**Exercise aim:** Below are the records; pull every line that includes "globalScaleFactor".

**Saved data entries:**
BEGIN

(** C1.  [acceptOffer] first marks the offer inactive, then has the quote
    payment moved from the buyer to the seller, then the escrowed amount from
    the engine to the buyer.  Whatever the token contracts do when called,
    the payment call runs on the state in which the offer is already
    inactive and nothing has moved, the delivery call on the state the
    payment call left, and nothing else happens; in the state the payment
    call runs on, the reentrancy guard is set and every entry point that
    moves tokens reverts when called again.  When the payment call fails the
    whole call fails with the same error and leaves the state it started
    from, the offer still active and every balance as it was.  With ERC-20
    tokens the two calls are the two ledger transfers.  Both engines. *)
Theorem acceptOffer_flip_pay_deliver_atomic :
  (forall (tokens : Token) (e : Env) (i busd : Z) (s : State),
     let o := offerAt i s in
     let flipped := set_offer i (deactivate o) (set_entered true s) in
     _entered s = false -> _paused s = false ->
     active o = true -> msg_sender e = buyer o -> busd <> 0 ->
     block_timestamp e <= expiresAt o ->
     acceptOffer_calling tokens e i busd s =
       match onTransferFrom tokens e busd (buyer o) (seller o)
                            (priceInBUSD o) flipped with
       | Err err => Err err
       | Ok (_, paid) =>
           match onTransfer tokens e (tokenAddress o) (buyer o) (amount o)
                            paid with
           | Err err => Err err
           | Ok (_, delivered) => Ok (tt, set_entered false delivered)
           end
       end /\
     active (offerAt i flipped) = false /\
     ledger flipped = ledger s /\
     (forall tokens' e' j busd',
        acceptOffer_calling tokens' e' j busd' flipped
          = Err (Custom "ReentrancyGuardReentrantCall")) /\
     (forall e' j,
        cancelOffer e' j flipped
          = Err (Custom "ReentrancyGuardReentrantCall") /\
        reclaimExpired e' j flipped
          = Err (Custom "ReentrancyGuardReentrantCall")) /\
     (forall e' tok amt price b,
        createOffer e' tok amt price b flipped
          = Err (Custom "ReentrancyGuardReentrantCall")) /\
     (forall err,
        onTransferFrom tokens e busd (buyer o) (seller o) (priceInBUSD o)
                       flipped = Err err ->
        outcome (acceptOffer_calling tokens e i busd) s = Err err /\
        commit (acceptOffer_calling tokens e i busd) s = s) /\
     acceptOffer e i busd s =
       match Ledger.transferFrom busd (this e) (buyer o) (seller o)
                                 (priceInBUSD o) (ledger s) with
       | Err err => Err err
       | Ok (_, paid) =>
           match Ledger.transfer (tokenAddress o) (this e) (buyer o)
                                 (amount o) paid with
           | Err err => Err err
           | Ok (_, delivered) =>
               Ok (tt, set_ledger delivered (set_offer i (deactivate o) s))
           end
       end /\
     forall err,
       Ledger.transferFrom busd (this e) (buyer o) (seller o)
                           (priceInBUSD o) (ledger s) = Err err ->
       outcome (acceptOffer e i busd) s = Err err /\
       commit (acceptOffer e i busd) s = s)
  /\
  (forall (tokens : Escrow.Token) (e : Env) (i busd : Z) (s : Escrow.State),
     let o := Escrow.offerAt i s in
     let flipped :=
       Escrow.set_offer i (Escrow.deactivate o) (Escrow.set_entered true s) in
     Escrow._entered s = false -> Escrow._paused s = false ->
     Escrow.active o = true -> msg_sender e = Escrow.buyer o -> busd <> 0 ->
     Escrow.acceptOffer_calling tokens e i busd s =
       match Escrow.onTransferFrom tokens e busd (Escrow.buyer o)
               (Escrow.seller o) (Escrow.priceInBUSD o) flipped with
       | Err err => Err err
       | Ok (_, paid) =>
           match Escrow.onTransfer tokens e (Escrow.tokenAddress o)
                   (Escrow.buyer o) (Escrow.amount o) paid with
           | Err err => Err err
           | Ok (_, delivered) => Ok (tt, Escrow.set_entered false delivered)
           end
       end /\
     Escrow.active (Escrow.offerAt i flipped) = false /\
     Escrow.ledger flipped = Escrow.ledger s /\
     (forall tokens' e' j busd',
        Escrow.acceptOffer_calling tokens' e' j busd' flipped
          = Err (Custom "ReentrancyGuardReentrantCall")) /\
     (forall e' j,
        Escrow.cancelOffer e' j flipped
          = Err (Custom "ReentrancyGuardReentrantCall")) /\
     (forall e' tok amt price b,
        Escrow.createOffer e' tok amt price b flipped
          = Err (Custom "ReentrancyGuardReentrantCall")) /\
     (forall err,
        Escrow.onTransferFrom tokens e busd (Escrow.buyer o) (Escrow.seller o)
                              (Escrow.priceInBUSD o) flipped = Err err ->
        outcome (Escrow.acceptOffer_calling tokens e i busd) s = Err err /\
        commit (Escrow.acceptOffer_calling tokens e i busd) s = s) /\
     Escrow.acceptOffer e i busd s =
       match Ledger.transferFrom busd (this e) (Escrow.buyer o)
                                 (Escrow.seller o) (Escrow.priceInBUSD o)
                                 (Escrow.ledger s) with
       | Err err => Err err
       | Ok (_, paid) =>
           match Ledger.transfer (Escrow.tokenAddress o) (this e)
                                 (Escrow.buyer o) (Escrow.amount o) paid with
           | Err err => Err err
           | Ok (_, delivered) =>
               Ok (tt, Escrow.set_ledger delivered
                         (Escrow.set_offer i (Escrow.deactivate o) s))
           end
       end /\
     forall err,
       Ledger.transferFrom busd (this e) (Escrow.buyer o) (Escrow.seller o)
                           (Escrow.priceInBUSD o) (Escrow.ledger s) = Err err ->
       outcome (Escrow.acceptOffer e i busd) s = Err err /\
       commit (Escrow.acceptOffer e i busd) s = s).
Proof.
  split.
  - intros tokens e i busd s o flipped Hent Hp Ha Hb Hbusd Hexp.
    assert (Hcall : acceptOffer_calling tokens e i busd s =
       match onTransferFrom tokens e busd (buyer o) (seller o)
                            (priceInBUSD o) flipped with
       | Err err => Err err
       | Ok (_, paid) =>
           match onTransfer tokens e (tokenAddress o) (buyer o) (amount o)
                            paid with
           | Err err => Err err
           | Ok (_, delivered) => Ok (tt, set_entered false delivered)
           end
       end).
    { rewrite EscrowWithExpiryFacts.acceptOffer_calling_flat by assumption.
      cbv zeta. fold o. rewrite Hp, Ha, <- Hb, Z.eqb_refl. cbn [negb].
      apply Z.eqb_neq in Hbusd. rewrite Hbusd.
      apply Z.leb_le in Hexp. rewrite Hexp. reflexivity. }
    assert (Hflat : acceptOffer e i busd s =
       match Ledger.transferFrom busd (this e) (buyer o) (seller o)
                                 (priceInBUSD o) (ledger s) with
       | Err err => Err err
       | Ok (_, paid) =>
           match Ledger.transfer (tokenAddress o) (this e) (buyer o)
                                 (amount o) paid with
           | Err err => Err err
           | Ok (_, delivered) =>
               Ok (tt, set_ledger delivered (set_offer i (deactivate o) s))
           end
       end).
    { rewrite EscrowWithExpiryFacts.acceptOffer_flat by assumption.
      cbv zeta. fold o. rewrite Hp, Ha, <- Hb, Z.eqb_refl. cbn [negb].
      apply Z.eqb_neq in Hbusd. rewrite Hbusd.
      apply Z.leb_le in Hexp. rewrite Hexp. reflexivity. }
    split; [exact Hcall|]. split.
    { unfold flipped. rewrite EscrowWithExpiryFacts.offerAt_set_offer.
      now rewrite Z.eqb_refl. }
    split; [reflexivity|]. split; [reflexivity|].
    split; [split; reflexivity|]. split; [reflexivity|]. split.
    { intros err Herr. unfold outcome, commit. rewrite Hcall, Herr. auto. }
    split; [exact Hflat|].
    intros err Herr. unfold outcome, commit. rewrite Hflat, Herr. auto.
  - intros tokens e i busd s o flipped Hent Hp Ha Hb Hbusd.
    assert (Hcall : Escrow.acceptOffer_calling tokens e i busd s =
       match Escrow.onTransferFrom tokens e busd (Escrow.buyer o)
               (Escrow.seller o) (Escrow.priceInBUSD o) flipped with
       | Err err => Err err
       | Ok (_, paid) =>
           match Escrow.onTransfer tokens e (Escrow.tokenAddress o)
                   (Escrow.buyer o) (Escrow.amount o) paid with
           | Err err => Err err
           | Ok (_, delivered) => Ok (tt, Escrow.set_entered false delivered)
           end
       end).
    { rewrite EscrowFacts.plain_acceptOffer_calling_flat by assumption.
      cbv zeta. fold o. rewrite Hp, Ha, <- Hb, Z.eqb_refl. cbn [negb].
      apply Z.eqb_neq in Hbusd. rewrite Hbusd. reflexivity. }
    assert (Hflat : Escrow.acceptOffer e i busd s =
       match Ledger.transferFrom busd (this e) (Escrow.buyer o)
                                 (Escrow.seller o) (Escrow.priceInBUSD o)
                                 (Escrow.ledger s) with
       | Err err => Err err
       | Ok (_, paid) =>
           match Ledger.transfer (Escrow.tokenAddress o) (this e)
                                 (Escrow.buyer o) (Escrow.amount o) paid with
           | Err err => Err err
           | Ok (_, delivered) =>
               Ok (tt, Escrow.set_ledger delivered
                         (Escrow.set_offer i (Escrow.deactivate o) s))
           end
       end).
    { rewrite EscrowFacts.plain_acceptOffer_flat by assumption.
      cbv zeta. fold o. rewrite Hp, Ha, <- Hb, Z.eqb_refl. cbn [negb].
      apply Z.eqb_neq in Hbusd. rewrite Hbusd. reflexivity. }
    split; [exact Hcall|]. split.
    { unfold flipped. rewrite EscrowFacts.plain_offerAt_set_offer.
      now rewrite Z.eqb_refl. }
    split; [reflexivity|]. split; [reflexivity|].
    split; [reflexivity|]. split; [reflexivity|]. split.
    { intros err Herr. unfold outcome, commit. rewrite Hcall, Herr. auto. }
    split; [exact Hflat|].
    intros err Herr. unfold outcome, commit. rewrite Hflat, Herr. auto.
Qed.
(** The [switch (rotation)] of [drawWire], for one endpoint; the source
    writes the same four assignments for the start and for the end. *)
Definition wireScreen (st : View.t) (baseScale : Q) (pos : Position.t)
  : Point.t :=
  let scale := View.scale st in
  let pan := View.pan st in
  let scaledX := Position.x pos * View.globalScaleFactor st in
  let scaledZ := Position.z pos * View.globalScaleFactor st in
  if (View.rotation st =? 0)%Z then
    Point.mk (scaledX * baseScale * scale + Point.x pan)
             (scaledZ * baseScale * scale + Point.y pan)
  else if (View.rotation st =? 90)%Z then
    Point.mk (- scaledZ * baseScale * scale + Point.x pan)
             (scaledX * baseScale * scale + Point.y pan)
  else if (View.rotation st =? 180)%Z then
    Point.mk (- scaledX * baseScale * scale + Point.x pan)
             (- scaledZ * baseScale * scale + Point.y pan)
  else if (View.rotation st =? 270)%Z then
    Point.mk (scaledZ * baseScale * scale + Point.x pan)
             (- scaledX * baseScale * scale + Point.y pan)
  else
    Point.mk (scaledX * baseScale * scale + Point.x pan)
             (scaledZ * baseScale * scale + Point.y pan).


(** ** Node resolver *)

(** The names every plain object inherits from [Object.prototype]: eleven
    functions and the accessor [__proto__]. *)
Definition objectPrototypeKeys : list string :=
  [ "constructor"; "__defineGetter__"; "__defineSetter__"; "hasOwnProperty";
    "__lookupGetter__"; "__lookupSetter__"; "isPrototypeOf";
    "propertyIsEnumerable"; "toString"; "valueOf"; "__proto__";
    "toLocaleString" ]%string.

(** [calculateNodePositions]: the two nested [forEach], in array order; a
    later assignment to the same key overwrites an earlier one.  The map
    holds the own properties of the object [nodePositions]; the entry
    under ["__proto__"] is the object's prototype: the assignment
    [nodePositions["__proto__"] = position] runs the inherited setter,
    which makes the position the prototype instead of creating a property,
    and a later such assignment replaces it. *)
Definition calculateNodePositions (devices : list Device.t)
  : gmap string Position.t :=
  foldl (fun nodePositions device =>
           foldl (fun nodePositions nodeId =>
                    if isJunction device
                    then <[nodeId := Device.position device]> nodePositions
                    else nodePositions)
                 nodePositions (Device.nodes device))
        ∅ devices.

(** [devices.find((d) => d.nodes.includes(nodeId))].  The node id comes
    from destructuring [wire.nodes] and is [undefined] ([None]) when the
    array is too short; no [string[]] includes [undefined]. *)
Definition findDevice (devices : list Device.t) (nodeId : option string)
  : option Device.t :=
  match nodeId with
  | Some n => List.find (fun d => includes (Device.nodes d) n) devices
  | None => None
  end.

END

**Solved exercise:**
  let scaledX := Position.x pos * View.globalScaleFactor st in
  let scaledZ := Position.z pos * View.globalScaleFactor st in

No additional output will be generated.